===== Dataset excerpts =====

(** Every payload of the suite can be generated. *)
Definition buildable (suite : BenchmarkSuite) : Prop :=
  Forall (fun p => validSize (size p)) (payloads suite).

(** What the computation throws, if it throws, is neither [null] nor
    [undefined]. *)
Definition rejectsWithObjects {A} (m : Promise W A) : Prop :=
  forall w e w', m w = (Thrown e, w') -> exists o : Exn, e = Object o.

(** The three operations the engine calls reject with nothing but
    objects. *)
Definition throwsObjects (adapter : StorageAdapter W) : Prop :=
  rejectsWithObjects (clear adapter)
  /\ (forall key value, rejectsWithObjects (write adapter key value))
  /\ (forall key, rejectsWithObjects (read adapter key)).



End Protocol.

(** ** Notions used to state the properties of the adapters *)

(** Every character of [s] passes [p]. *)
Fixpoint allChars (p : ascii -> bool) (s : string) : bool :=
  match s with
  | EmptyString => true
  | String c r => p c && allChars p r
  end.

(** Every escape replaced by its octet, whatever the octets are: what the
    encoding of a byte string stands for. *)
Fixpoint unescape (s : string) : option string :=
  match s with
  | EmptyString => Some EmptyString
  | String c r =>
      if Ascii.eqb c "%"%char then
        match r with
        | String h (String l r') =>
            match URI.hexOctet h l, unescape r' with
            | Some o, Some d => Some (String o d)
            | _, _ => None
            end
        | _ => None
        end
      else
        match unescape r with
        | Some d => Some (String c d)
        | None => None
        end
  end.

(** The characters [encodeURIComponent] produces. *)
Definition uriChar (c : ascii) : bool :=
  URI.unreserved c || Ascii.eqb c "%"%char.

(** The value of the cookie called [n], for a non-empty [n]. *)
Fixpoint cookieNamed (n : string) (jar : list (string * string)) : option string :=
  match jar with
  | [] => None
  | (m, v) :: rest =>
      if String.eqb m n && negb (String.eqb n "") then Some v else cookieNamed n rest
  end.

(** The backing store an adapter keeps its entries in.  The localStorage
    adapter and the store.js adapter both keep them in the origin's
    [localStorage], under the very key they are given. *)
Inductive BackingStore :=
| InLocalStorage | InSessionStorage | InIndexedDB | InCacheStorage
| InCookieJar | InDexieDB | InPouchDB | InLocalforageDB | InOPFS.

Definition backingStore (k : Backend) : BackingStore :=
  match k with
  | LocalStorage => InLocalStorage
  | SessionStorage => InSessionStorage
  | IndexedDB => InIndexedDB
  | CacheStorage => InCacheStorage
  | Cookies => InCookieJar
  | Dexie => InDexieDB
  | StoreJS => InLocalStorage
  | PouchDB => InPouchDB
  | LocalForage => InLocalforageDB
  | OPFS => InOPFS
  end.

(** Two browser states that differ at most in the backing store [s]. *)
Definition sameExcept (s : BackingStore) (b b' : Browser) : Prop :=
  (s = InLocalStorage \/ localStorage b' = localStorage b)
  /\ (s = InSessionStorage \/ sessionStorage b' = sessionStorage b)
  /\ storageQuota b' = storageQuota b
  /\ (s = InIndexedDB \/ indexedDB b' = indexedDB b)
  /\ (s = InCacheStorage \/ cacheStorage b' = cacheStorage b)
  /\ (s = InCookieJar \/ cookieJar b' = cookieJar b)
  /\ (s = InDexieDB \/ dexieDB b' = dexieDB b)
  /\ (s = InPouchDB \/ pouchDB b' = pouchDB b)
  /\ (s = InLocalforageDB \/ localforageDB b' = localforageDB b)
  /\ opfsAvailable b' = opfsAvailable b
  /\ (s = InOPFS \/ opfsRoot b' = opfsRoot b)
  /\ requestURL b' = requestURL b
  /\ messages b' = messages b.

=====

> **Task item**: Retype the entries above exactly, but only from the line containing "(** What the" through the line containing "(** The three", both included.

> **Answer for the task**:
(** What the computation throws, if it throws, is neither [null] nor
    [undefined]. *)
Definition rejectsWithObjects {A} (m : Promise W A) : Prop :=
  forall w e w', m w = (Thrown e, w') -> exists o : Exn, e = Object o.

(** The three operations the engine calls reject with nothing but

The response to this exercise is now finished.